项浩最爱她这份温柔体贴,心满意足地应着:“你放心,我若出了什么事,谁来护你周全。”
夏春雨眼眉弯弯,但很快笑容淡去,她抓着皇子的手,正经地说:“书房的修缮即将竣工,到时候殿下还是好好儿地回书房去,不然您荒废了学业,旁人会道奴婢是红颜祸水。”
项浩眉头紧蹙,冷冷地转过脸去,像是要让春雨明白自己的冷漠不是因为他,而他悲伤地说:“从懂事起,就一直在那间屋子里,老天开眼把横梁砸下来了,虽说皇后待我和哥哥极好,可终究不是亲生母亲,那种微妙的差别旁人是不懂的。皇后和母妃的事,我是不想管的,还因为皇后待我好,我对她没有任何怨怼不满,但这也是两回事,我心里还是空的,每天都在书房里憋得喘不过气。直到……遇见你,春雨,是你让我有勇气冲破这层束缚,若不是父皇把我抓回来,我当真有决心带着你远走他乡。”
夏春雨忙上前抱住了皇子:“有我在你身边,往后心里不会再空荡荡的了。”
项浩也抓着她的手:“要么同生要么共死,我……”
话音未落,门前哐当一声巨响,两人俱是一惊,那替三皇子望风的小太监被摔在地上,淑贵妃威然赫赫地走进来,面上的红晕,当是沐浴后的血色,只是此刻合着眼中盛怒的气息,叫人看着心颤。
“同生?共死?”淑贵妃冰冷地念出这四个字,一把揪过夏春雨的衣襟,扬手一个巴掌要劈下来。
可掌风呼啸的一瞬,夏春雨又被拽开,儿子的脸挡了上来,他毫不畏惧地瞪着自己的母亲,看到淑贵妃的手顿在半空,他冷然蔑视:“母妃,这话说我说的,要打也该是打我。”

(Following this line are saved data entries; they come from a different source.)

(** The fraction of a second of an NTP answer is within a nanosecond of what the
    server said, and never a whole second. *)
Lemma ntp_nanoseconds sec frac dt :
  (0 <= frac < 2 ^ 32)%Z -> ntp_request (Some (sec, frac)) = Ok dt ->
  timestamp dt = (sec - NTP_TO_UNIX_OFFSET)%Z
  /\ (Z.abs (dt mod NANOS - frac * NANOS / 2 ^ 32) <= 1)%Z.
Proof.
  intros Hf. unfold ntp_request. destruct (Z.ltb_spec (sec - NTP_TO_UNIX_OFFSET) 0) as [|Hs]; [done|]. intros [= <-].
  change 1000000000%Z with NANOS. set (n := (frac * NANOS)%Z).
  assert (Hn : (0 <= n <= (2 ^ 32 - 1) * NANOS)%Z) by (unfold n, NANOS; lia).
  pose proof (round_f64_close n ltac:(unfold NANOS in Hn; lia)) as Hc.
  assert (Hlow : (0 <= round_f64 n)%Z).
  { unfold round_f64. apply Z.shiftl_nonneg. assert (0 <= Z.shiftr n (Z.max 0 (Z.log2 n - 52)))%Z by (apply Z.shiftr_nonneg; lia). case_match; lia. }
  set (r := round_f64 n) in *.
  assert (H1 : (0 <= r / 2 ^ 32 < NANOS)%Z).
  { split; [apply Z.div_pos; lia|]. apply Z.div_lt_upper_bound; [lia|]. unfold NANOS in *. lia. }
  unfold timestamp. rewrite Z.div_add_l by (unfold NANOS; lia). rewrite (Z.div_small (r / 2 ^ 32)) by lia. split; [lia|].
  rewrite Z.add_comm, Z_mod_plus_full, Z.mod_small by lia.
  pose proof (Z.div_mod r (2 ^ 32) ltac:(lia)). pose proof (Z.mod_pos_bound r (2 ^ 32) ltac:(lia)).
  pose proof (Z.div_mod n (2 ^ 32) ltac:(lia)). pose proof (Z.mod_pos_bound n (2 ^ 32) ltac:(lia)). lia.
Qed.

(** ** Runs *)

(** Nine o'clock in UTC on the first of January 2025, in seconds. *)
Definition nine : Z := 1735722000.

Definition web_answers (times : string -> option Z) : HttpWorld :=
  mkHttpWorld (fun url _ => (fun t => mkHttpDate 0 20000000 (Some (Some t))) <$> times url) (fun _ => false).

(** Two servers agree, the third is a minute off. *)
Definition three_servers : HttpWorld :=
  web_answers (fun url => if String.eqb url "http://www.google.com/" then Some (nine + 60)%Z
                          else if starts_with "http://www.gstatic" url || starts_with "http://cp." url then Some nine else None).

Lemma clock_follows_majority_witness :
  first_answers three_servers
  = [(nine * NANOS + 10000000, "http://www.gstatic.com/generate_204"); ((nine + 60) * NANOS + 10000000, "http://www.google.com/");
     (nine * NANOS + 10000000, "http://cp.cloudflare.com/")]%Z
  /\ sync_time_once 64 true three_servers (mkClock 0 0) = (mkClock (nine * NANOS + 10000000) 1, Ok tt)
  /\ let '(c', r) := sync_time_once 64 true three_servers (mkClock 0 0) in r = Ok tt /\ settings c' = 1.
Proof.
  split; [vm_compute; reflexivity|]. split; [vm_compute; reflexivity|].
  pose proof (clock_follows_majority 64 true three_servers (mkClock 0 0) ltac:(lia)) as H.
  assert (Hs : first_answers three_servers = [(1735722000010000000, "http://www.gstatic.com/generate_204");
    (1735722060010000000, "http://www.google.com/"); (1735722000010000000, "http://cp.cloudflare.com/")]%Z) by (vm_compute; reflexivity).
  cbv zeta in H. rewrite Hs in H. destruct (sync_time_once 64 true three_servers (mkClock 0 0)) as [c' r].
  apply H; [done|done|done| |].
  - intros s t Hi Ht. rewrite !elem_of_cons in Hi, Ht. destruct Hi as [->|[->|[->|[]%elem_of_nil]]], Ht as [->|[->|[->|[]%elem_of_nil]]]; vm_compute; done.
  - intros s Hi. rewrite !elem_of_cons in Hi. destruct Hi as [->|[->|[->|[]%elem_of_nil]]]; vm_compute; done.
Defined.

(** One server that answers alone sets the clock, however wrong it is. *)
Lemma lone_server_sets_clock :
  sync_time_once 64 true (web_answers (fun url => if String.eqb url "http://www.baidu.com/" then Some 4102444800%Z else None)) (mkClock (nine * NANOS) 0)
  = (mkClock (4102444800 * NANOS + 10000000) 1, Ok tt).
Proof. vm_compute. reflexivity. Qed.

(** With a clock of 32 bits no time after January 2038 is accepted. *)
Lemma short_time_ends_2038 : set_system_time 32 true ((2 ^ 31) * NANOS)%Z (mkClock 0 0) = (mkClock 0 0, Err "clock_settime failed").
Proof. vm_compute. reflexivity. Qed.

淑贵妃气得浑身颤抖,但巴掌却是怎么也打不下去,她从没教过这个儿子什么,也就没资格管他。可是她不甘心,不甘心儿子被秋珉儿抢走,又被这个卑微的宫女抢走。
只见夏春雨跪在了三皇子脚下,苦劝道:“殿下,您不能为了奴婢忤逆娘娘。”
“真是天大的笑话……”淑贵妃胸口堵得慌,怕是用力就能咳出一口血来,她克制着冲头的怒火,咬牙切齿地说,“走吧,带着你的心上人走吧,夏春雨不必在跟在我身边了,你带走。”